Moksha is a 2001 Indian crime drama film produced and directed by Ashok Mehta in his directorial debut. The film stars Arjun Rampal and Manisha Koirala. The film won Best Cinematography and Best Audiography at 48th National Film Awards.

Plot
The story revolves around Vikram Saigal, a law graduate who is dissatisfied with his current situation. He is an idealist and aspires to fight against corruption and societal issues to make a change in the world. Hritika, a young girl, is enamored with him and tries to win his heart. At first, Vikram rejects her advances, but after she presents him with an expensive painting, they become a couple.
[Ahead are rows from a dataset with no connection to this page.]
(* ===== verification/DataFile.v ===== *)
(** * [data.json] as bytes

    [RecordStore.v] models the file by its decoded text.  Here it is the
    bytes on disk ([disk_file]), read with [fs.readFileSync(DATA_FILE,
    'utf8')] (line 24), which decodes them ([Utf8.utf8_decode]), and
    written with [fs.writeFileSync(DATA_FILE, text, 'utf8')] (line 35),
    which encodes the text ([Utf8.utf8_encode]); a write cut short leaves
    a prefix of the bytes, which may end inside the encoding of a
    character.

    The byte-level file meets the contract the handlers use
    ([disk_store_laws]), so every theorem of [Handlers.v], [Server.v],
    [Processes.v] and [Service.v] holds of it.  The theorems: through the
    decoder the byte-level file is the text file, for every write that
    completes or fails before opening; what [writeStudentData] writes is
    read back as [jnorm] of the collection, strings with astral
    characters or lone surrogates included (those [JSON.stringify]
    escapes); a file that starts with a UTF-8 byte-order mark reads as
    [[]], and the next submission replaces it. *)

From S2P Require Import Prelude Utf8 JsNumber JsDecimal JsValue JsonText RecordStore Handlers.

(** The bytes of the file, [None] when it does not exist. *)
Record disk_file := DiskFile { disk_bytes : option bytes }.

Section DiskFile.
Context `{NM : JsNumber}.

(** [fs.readFileSync(DATA_FILE, 'utf8')]: the decoded text. *)
Definition read_file_utf8 (f : disk_file) : data_file := utf8_decode <$> disk_bytes f.

(** [readStudentData()] on the bytes. *)
Definition readStudentData_bytes (f : disk_file) (ro : read_outcome) : jsval :=
  readStudentData (read_file_utf8 f) ro.

(** [writeStudentData(data)] on the bytes: the text is encoded, and a
    write cut short after [k] bytes leaves the first [k] bytes. *)
Definition writeStudentData_bytes (f : disk_file) (data : jsval) (wo : write_outcome)
    : disk_file * list log_line :=
  match json_stringify data 2 with
  | None => (f, [write_error_line])
  | Some text =>
      let bs := utf8_encode text in
      match wo with
      | WriteOk => (DiskFile (Some bs), [])
      | WriteOpenFails => (f, [write_error_line])
      | WriteFailsAfter k => (DiskFile (Some (take k bs)), [write_error_line])
      end
  end.

End DiskFile.

(** Every byte of the file is a byte. *)
Definition disk_ok (f : disk_file) : bool :=
  match disk_bytes f with Some bs => forallb byte_ok bs | None => true end.

#[export] Instance disk_store `{NM : JsNumber} : RecordStore disk_file := {|
  store_read := readStudentData_bytes;
  store_write := writeStudentData_bytes;
  store_ok := disk_ok
|}.

(** ** What [JSON.stringify] prints has no lone surrogate *)

Lemma ascii_no_lone s : ascii s = true -> no_lone s = true.
Proof.
  induction s as [|c t IH]; [done|]. cbn [ascii forallb]. rewrite !andb_true_iff, Z.leb_le, Z.ltb_lt.
  intros [Hc Ht]. rewrite no_lone_cons by lia. by apply IH.
Qed.

Lemma unicode_escape_ascii c : ascii (unicode_escape c) = true.
Proof.
  assert (Hd : forall d, 0 <= d < 16 -> (0 <=? hex_digit d) && (hex_digit d <? 128) = true).
  { intros d Hd. unfold hex_digit. case_match; zbool; apply andb_true_iff; rewrite Z.leb_le, Z.ltb_lt; lia. }
  unfold unicode_escape. cbn [ascii forallb]. rewrite !Hd by (apply Z.mod_pos_bound; lia). done.
Qed.

Lemma quote_unit_no_lone c : no_lone (quote_unit c) = true.
Proof.
  unfold quote_unit. repeat (case_match; [done|]).
  case_match; [by apply ascii_no_lone, unicode_escape_ascii|].
  zbool. rewrite no_lone_cons; [done|]. unfold is_high, is_low in *. zbool. lia.
Qed.

Lemma quote_units_no_lone s : no_lone (quote_units s) = true.
Proof.
  remember (length s) as n eqn:Hn. revert s Hn.
  induction n as [n IH] using lt_wf_ind. intros [|c t] Hn; [done|]. simpl length in Hn. cbn [quote_units].
  assert (Hr : no_lone (quote_units t) = true) by (apply (IH (length t)); [lia|done]).
  case_match; [|by apply no_lone_app; [apply quote_unit_no_lone|]].
  destruct t as [|d t']; [apply quote_unit_no_lone|].
  case_match; [|by apply no_lone_app; [apply quote_unit_no_lone|]].
  simpl length in Hn. cbn [no_lone]. rewrite H, H0. simpl. apply (IH (length t')); [lia|done].
Qed.

Lemma json_stringify_no_lone `{NL : JsNumberLaws} v space t :
  jwf v = true -> json_stringify v space = Some t -> no_lone t = true.
Proof.
  apply json_stringify_text; [done|apply no_lone_app| |intros s _; apply quote_units_no_lone].
  intros c Hc. rewrite no_lone_cons by lia. done.
Qed.

(** ** Reading the file decodes it *)

Lemma read_file_ok f : disk_ok f = true -> file_ok (read_file_utf8 f) = true.
Proof. destruct f as [[bs|]]; [apply utf8_decode_bounded|done]. Qed.

(** ** The bytes written decode to the text written *)

Section DiskLaws.
Context `{NM : JsNumber} `{NL : !JsNumberLaws}.

(** The bytes of [JSON.stringify(v)] decode to its text. *)
Lemma stringify_decode_encode v space t :
  jwf v = true -> json_stringify v space = Some t -> utf8_decode (utf8_encode t) = t.
Proof using NL.
  intros Hv Ht. apply utf8_roundtrip_exact;
    [exact (json_stringify_units _ _ _ Hv Ht)|exact (json_stringify_no_lone _ _ _ Hv Ht)].
Qed.

Lemma read_file_encoded v text :
  jwf v = true -> json_stringify v 2 = Some text ->
  read_file_utf8 (DiskFile (Some (utf8_encode text))) = Some text.
Proof using NL.
  intros Hv Ht. cbn [read_file_utf8 disk_bytes fmap option_fmap option_map]. f_equal.
  exact (stringify_decode_encode v 2 text Hv Ht).
Qed.

Lemma write_bytes_decodes f v wo :
  jwf v = true -> (forall k, wo <> WriteFailsAfter k) ->
  read_file_utf8 (writeStudentData_bytes f v wo).1 = (writeStudentData (read_file_utf8 f) v wo).1.
Proof using NL.
  intros Hv Hwo. unfold writeStudentData_bytes, writeStudentData.
  destruct (json_stringify v 2) as [text|] eqn:Ht; [|done].
  destruct wo as [| |k]; [|done|by destruct (Hwo k)]. exact (read_file_encoded v text Hv Ht).
Qed.

(** A write cut short leaves bytes that read as an array. *)
Lemma read_truncated_array xs text k :
  json_stringify (JArr xs) 2 = Some text ->
  exists zs, readStudentData_bytes (DiskFile (Some (take k (utf8_encode text)))) ReadOk = JArr zs.
Proof.
  intros Ht. destruct (json_stringify_array_head _ _ _ Ht) as [t' ->].
  unfold readStudentData_bytes, read_file_utf8. cbn [disk_bytes fmap option_fmap option_map readStudentData].
  destruct k as [|k].
  - rewrite take_0. by exists [].
  - rewrite encode_ascii by (unfold c_lbrack; lia). cbn [take]. unfold utf8_decode. rewrite go_ascii by (unfold c_lbrack; lia).
    destruct (json_parse _) as [v|] eqn:Ep; [|by exists []].
    destruct (json_parse_lbrack _ _ Ep) as [zs ->]. by exists zs.
Qed.

#[export] Instance disk_store_laws : RecordStoreLaws disk_file.
Proof using NL.
  split; cbn [store_read store_write store_ok disk_store].
  - intros [f] ro Hok. unfold readStudentData_bytes.
    apply (@store_read_wf _ _ file_store file_store_laws). cbn [store_ok file_store file_ok].
    exact (read_file_ok (DiskFile f) Hok).
  - intros f xs wo Hok Hwf. unfold writeStudentData_bytes.
    destruct (json_stringify (JArr xs) 2) as [text|] eqn:E; [|done].
    pose proof (utf8_encode_bytes _ (json_stringify_units _ _ _ Hwf E)) as Hb.
    destruct wo as [| |k]; [exact Hb|exact Hok|]. cbn [disk_ok disk_bytes fst].
    rewrite <- (take_drop k (utf8_encode text)), forallb_app in Hb. by apply andb_true_iff in Hb as [? _].
  - intros f xs wo Hys Hwf. destruct wo as [| |k].
    + unfold readStudentData_bytes. rewrite (write_bytes_decodes f _ WriteOk Hwf ltac:(done)).
      exists (map jnorm xs). rewrite <- jnorm_arr_wf by done.
      exact (@store_read_write _ _ file_store file_store_laws (read_file_utf8 f) xs Hwf).
    + unfold writeStudentData_bytes. destruct (json_stringify _ _); exact Hys.
    + unfold writeStudentData_bytes. destruct (json_stringify (JArr xs) 2) as [text|] eqn:E; [|done].
      exact (read_truncated_array xs text k E).
  - intros [f]. unfold readStudentData_bytes. by destruct (read_file_utf8 _).
  - intros f xs Hwf. unfold readStudentData_bytes. rewrite (write_bytes_decodes f _ WriteOk Hwf ltac:(done)).
    exact (@store_read_write _ _ file_store file_store_laws (read_file_utf8 f) xs Hwf).
  - intros f xs. unfold writeStudentData_bytes, json_stringify. by cbn [ser].
  - intros f xs. unfold writeStudentData_bytes, json_stringify. by cbn [ser].
Qed.

(** ** The theorems on the bytes *)

(** C14: through the decoder, the byte-level file is the text file: for a
    write of JSON data that completes or fails before opening, the bytes
    left on disk decode to the text [RecordStore.writeStudentData] leaves,
    and the same lines are logged; reads decode by definition. *)
Theorem disk_refines_text f v wo :
  jwf v = true -> (forall k, wo <> WriteFailsAfter k) ->
  read_file_utf8 (writeStudentData_bytes f v wo).1 = (writeStudentData (read_file_utf8 f) v wo).1 /\
  (writeStudentData_bytes f v wo).2 = (writeStudentData (read_file_utf8 f) v wo).2.
Proof using NL.
  intros Hv Hwo. split; [by apply write_bytes_decodes|].
  unfold writeStudentData_bytes, writeStudentData. by destruct (json_stringify v 2), wo.
Qed.

(** C7: what [writeStudentData] writes to disk, [readStudentData] reads
    back as [jnorm] of the collection, through [JSON.stringify], the UTF-8
    encoder, the decoder and [JSON.parse]: strings with characters beyond
    U+FFFF come back as they were, and lone surrogates, which
    [JSON.stringify] escapes, too. *)
Theorem data_file_roundtrip f xs :
  jwf (JArr xs) = true ->
  readStudentData_bytes (writeStudentData_bytes f (JArr xs) WriteOk).1 ReadOk = jnorm (JArr xs).
Proof using NL. exact (store_read_write f xs). Qed.

Lemma json_parse_bom t : json_parse (65279 :: t) = None.
Proof. reflexivity. Qed.

(** C19: a data file that starts with a UTF-8 byte-order mark (EF BB BF),
    as some editors save it, reads as [[]] whatever follows: the decoder
    keeps U+FEFF and [JSON.parse] rejects it.  The next valid submission
    is then answered 201 with [id = 1] and replaces the whole file by the
    array of that one record: every earlier record is lost. *)
Theorem bom_file_replaced bs ps line text :
  jwf (JObj ps) = true -> required_present ps = true -> submit_log_line (JObj ps) = inr line ->
  json_stringify (JArr [JObj ps]) 2 = Some text ->
  readStudentData_bytes (DiskFile (Some (239 :: 187 :: 191 :: bs))) ReadOk = JArr [] /\
  submit_quiz (DiskFile (Some (239 :: 187 :: 191 :: bs))) (JObj ps) ReadOk WriteOk =
    (DiskFile (Some (utf8_encode text)), [LogOut line], Respond (submit_created 1 ps)).
Proof using NL.
  intros Hwf Hreq Hline Ht.
  assert (Hr : readStudentData_bytes (DiskFile (Some (239 :: 187 :: 191 :: bs))) ReadOk = JArr []).
  { unfold readStudentData_bytes, read_file_utf8. cbn [disk_bytes fmap option_fmap option_map readStudentData].
    by rewrite utf8_decode_bom, json_parse_bom. }
  split; [done|]. change (store_read (DiskFile (Some (239 :: 187 :: 191 :: bs))) ReadOk = JArr []) in Hr. rewrite (submit_quiz_valid_step (DiskFile (Some (239 :: 187 :: 191 :: bs))) ps ReadOk WriteOk [] Hwf Hreq Hr ltac:(done)), Hline.
  cbn [store_write disk_store app length]. unfold writeStudentData_bytes. by rewrite Ht.
Qed.

End DiskLaws.

(** C33: a file written as UTF-8 reads back as the text written, each
    lone surrogate replaced by U+FFFD: [readFileSync(DATA_FILE, 'utf8')]
    of the bytes [writeFileSync(DATA_FILE, s, 'utf8')] leaves is [s]
    scrubbed, for every text [s] of 16-bit units. *)
Theorem utf8_file_roundtrip s :
  bounded s = true -> read_file_utf8 (DiskFile (Some (utf8_encode s))) = Some (scrub s).
Proof.
  intros Hs. cbn [read_file_utf8 disk_bytes fmap option_fmap option_map]. f_equal.
  by apply utf8_decode_encode.
Qed.

(** C34: whatever bytes [data.json] holds, [readFileSync(DATA_FILE, 'utf8')]
    decodes them to well-formed UTF-16: every surrogate it produces is in
    a pair (the encoding of a surrogate, an overlong or out-of-range
    sequence and a cut one become U+FFFD), so the text it reads is one
    [writeFileSync(DATA_FILE, text, 'utf8')] writes as bytes that read back
    as the same text. *)
Theorem read_file_well_formed f t :
  disk_ok f = true -> read_file_utf8 f = Some t ->
  no_lone t = true /\ read_file_utf8 (DiskFile (Some (utf8_encode t))) = Some t.
Proof.
  destruct f as [[bs|]]; [|done]. cbn [disk_ok disk_bytes read_file_utf8 fmap option_fmap option_map].
  intros Hb [= <-]. split; [by apply utf8_decode_no_lone|]. f_equal.
  apply utf8_roundtrip_exact; [by apply utf8_decode_bounded|by apply utf8_decode_no_lone].
Qed.

(** ** The theorems on concrete files *)

Section DiskWitnesses.
#[local] Existing Instances decimal_number decimal_laws.

(** A record whose name has a character beyond U+FFFF and a lone
    surrogate. *)
Definition astral_record : jsval := JObj [(⟪"name"⟫, JStr [65; 55357; 56832; 55296])].

Lemma disk_refines_text_witness :
  jwf (JArr [astral_record]) = true /\
  read_file_utf8 (writeStudentData_bytes (DiskFile None) (JArr [astral_record]) WriteOk).1 =
    (writeStudentData (read_file_utf8 (DiskFile None)) (JArr [astral_record]) WriteOk).1 /\
  (writeStudentData_bytes (DiskFile None) (JArr [astral_record]) WriteOk).2 =
    (writeStudentData (read_file_utf8 (DiskFile None)) (JArr [astral_record]) WriteOk).2.
Proof.
  assert (H : jwf (JArr [astral_record]) = true) by reflexivity.
  assert (Hw : forall k, WriteOk <> WriteFailsAfter k) by (intros k; discriminate).
  split; [exact H|]. exact (disk_refines_text _ _ _ H Hw).
Defined.

Lemma data_file_roundtrip_witness :
  jwf (JArr [astral_record]) = true /\
  readStudentData_bytes (writeStudentData_bytes (DiskFile None) (JArr [astral_record]) WriteOk).1 ReadOk =
    JArr [astral_record].
Proof.
  assert (H : jwf (JArr [astral_record]) = true) by reflexivity.
  split; [exact H|]. rewrite (data_file_roundtrip _ _ H). reflexivity.
Defined.

Lemma bom_file_replaced_witness :
  exists text, json_stringify (JArr [JObj ana_body]) 2 = Some text /\
  readStudentData_bytes (DiskFile (Some [239; 187; 191; 91; 93])) ReadOk = JArr [] /\
  submit_quiz (DiskFile (Some [239; 187; 191; 91; 93])) (JObj ana_body) ReadOk WriteOk =
    (DiskFile (Some (utf8_encode text)), [LogOut ana_line], Respond (submit_created 1 ana_body)).
Proof.
  eexists. split; [reflexivity|]. apply (bom_file_replaced [91; 93] ana_body ana_line); reflexivity.
Defined.

(** "H", U+1F600 (a surrogate pair), a lone high surrogate, "i". *)
Definition sample_text : jstr := [72; 55357; 56832; 55296; 105].

Lemma utf8_file_roundtrip_witness :
  bounded sample_text = true /\
  read_file_utf8 (DiskFile (Some (utf8_encode sample_text))) =
    Some [72; 55357; 56832; replacement_char; 105].
Proof.
  assert (H : bounded sample_text = true) by reflexivity.
  split; [exact H|]. rewrite (utf8_file_roundtrip _ H). reflexivity.
Defined.

(** A byte-order mark, the four bytes of U+1F600, and the encoding of a
    surrogate (ED A0 80), which is ill-formed. *)
Definition sample_bytes : bytes := [239; 187; 191; 240; 159; 152; 128; 237; 160; 128].

Lemma read_file_well_formed_witness :
  disk_ok (DiskFile (Some sample_bytes)) = true /\
  read_file_utf8 (DiskFile (Some sample_bytes)) =
    Some [65279; 55357; 56832; replacement_char; replacement_char; replacement_char] /\
  no_lone [65279; 55357; 56832; replacement_char; replacement_char; replacement_char] = true.
Proof.
  assert (H : disk_ok (DiskFile (Some sample_bytes)) = true) by reflexivity.
  assert (Hr : read_file_utf8 (DiskFile (Some sample_bytes)) =
               Some [65279; 55357; 56832; replacement_char; replacement_char; replacement_char])
    by reflexivity.
  split_and!; [exact H|exact Hr|exact (proj1 (read_file_well_formed _ _ H Hr))].
Defined.

End DiskWitnesses.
Vikram's idealism leads him to want to establish a free legal service for the poor. However, he finds it difficult to find like-minded lawyers to support his cause. His father and boss think he is too young and naive to understand the ramifications of providing free legal services, and he becomes more disillusioned. Eventually, he plans to rob a bank to obtain the money needed to establish his free legal institute.

Together with Hritika, Vikram hatches a plot to rob a bank. However, Hritika has a change of heart and persuades Vikram to abandon the plan. On the day of the planned robbery, an informant alerts the bank authorities, causing them to be on high alert.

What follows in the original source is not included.